[[ MATERIAL TO PROCESS, beginning ]]
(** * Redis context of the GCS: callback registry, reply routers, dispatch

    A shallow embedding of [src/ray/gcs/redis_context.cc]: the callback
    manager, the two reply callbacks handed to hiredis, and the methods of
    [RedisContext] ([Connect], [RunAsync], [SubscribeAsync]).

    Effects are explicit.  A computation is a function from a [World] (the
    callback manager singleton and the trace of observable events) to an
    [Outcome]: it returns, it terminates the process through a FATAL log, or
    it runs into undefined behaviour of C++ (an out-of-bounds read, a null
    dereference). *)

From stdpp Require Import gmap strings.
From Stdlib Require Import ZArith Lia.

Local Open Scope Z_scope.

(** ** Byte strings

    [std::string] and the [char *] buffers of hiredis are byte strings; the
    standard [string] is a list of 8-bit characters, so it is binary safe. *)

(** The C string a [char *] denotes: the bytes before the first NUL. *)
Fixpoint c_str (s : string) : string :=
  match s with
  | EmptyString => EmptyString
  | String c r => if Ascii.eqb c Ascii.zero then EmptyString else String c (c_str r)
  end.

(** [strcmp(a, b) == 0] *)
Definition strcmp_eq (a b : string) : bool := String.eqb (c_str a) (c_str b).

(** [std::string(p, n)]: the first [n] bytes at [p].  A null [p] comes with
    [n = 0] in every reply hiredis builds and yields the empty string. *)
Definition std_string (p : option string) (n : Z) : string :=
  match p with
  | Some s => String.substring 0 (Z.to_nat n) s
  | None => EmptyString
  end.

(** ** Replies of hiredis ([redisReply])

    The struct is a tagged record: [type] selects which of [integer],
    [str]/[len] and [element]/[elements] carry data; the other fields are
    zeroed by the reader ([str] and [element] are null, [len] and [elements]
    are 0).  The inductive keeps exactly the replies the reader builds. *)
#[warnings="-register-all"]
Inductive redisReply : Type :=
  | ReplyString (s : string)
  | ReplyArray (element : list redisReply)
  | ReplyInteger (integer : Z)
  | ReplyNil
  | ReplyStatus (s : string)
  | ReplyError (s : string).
[[ MATERIAL TO PROCESS, end ]]
[[ MATERIAL TO PROCESS, beginning ]]
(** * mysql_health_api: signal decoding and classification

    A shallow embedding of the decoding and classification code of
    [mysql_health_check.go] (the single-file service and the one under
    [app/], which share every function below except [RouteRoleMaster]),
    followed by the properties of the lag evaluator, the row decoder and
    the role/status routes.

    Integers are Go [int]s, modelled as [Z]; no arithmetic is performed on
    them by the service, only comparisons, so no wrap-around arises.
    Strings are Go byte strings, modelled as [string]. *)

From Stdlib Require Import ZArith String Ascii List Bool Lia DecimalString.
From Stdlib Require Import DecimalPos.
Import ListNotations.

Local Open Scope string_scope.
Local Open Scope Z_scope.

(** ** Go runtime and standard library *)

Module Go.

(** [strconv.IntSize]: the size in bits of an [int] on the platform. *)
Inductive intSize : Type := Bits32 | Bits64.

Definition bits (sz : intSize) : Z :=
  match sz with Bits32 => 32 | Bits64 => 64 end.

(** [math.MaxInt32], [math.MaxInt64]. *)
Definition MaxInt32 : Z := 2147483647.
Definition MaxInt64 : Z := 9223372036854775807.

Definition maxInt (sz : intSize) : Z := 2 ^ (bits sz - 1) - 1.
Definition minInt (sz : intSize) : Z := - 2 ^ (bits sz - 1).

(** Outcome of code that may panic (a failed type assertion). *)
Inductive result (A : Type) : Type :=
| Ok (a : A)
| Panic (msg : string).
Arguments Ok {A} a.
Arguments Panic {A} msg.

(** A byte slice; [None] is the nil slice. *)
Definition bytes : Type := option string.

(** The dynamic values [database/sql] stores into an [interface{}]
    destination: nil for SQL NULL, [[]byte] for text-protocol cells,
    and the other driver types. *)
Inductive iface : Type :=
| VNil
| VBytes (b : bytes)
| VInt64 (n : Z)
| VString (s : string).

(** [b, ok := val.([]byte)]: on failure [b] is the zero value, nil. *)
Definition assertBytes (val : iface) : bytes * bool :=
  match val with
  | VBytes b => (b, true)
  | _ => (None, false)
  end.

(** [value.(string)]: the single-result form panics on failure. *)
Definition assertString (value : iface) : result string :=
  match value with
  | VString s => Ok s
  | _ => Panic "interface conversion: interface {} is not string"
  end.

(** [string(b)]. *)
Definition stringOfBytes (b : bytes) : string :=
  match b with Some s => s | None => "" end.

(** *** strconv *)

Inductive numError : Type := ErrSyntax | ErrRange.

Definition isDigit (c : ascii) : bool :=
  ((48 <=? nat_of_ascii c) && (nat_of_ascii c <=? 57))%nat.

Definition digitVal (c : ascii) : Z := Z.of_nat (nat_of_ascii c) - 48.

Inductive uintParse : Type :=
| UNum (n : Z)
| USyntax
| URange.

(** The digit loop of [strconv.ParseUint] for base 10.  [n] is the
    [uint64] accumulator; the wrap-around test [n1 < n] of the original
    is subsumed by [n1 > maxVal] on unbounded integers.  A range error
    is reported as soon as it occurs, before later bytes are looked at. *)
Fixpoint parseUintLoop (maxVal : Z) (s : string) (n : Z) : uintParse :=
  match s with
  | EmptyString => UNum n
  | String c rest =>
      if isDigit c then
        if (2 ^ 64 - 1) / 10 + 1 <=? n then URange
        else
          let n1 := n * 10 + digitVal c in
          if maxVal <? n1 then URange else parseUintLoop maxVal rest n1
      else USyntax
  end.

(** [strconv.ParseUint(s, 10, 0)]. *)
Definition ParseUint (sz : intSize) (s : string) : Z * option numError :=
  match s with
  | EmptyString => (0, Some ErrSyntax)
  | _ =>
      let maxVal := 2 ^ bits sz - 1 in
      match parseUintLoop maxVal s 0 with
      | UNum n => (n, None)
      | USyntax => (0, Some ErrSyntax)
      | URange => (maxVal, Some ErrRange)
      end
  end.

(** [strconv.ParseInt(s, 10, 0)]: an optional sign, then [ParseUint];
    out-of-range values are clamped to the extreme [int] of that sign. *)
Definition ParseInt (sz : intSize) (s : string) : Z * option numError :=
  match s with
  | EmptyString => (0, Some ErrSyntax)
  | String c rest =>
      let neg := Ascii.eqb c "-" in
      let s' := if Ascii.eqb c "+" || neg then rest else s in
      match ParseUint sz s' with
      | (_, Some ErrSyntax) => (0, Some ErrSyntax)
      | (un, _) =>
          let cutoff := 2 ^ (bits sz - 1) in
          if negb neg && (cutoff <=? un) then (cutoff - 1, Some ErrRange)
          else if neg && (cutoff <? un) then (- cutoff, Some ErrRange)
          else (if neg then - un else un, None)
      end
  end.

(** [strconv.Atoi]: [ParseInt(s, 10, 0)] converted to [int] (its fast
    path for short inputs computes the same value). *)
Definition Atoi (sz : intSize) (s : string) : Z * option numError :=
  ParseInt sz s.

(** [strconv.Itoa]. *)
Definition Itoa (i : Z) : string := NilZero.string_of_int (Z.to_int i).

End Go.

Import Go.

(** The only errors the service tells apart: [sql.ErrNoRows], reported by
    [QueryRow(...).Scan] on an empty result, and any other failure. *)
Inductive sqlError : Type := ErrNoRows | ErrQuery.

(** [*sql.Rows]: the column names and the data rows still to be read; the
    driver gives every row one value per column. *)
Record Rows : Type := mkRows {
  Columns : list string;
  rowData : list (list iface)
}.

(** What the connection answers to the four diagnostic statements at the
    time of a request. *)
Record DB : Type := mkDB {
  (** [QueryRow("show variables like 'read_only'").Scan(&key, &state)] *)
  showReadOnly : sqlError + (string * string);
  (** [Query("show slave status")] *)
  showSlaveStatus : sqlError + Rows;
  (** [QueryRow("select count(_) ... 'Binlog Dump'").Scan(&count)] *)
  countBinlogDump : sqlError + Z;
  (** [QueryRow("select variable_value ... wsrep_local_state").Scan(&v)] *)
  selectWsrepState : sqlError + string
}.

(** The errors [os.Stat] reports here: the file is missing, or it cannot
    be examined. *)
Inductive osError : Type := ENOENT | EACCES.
[[ MATERIAL TO PROCESS, end ]]
[[ MATERIAL TO PROCESS, beginning ]]
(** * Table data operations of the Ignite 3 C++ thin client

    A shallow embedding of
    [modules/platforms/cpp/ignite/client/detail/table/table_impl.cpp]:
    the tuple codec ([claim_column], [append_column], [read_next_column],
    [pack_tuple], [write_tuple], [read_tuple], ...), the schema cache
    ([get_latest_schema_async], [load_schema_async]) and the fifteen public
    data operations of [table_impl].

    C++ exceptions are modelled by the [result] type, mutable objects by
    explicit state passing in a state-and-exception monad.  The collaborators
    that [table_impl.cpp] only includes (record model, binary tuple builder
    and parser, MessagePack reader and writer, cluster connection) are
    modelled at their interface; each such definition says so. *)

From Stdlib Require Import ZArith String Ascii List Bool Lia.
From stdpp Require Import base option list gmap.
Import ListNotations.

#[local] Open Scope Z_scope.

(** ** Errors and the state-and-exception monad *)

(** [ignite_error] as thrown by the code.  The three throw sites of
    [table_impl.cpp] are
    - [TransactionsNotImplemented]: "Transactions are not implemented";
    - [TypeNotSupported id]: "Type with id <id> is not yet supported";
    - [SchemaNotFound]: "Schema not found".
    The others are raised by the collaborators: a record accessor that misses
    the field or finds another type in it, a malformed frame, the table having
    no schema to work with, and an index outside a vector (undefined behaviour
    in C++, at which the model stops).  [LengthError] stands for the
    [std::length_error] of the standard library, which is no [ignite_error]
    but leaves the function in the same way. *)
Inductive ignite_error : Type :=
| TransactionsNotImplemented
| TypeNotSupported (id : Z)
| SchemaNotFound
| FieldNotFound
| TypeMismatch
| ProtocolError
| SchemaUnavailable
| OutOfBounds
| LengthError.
[[ MATERIAL TO PROCESS, end ]]
◆ WORK ORDER
Take the lines above from the one containing "(** [b, ok := val.([]byte)]: on" down to the one containing "((48 <=? nat_of_ascii", and transcribe them exactly, both ends included.

◆ EXPECTED ANSWER
(** [b, ok := val.([]byte)]: on failure [b] is the zero value, nil. *)
Definition assertBytes (val : iface) : bytes * bool :=
  match val with
  | VBytes b => (b, true)
  | _ => (None, false)
  end.

(** [value.(string)]: the single-result form panics on failure. *)
Definition assertString (value : iface) : result string :=
  match value with
  | VString s => Ok s
  | _ => Panic "interface conversion: interface {} is not string"
  end.

(** [string(b)]. *)
Definition stringOfBytes (b : bytes) : string :=
  match b with Some s => s | None => "" end.

(** *** strconv *)

Inductive numError : Type := ErrSyntax | ErrRange.

Definition isDigit (c : ascii) : bool :=
  ((48 <=? nat_of_ascii c) && (nat_of_ascii c <=? 57))%nat.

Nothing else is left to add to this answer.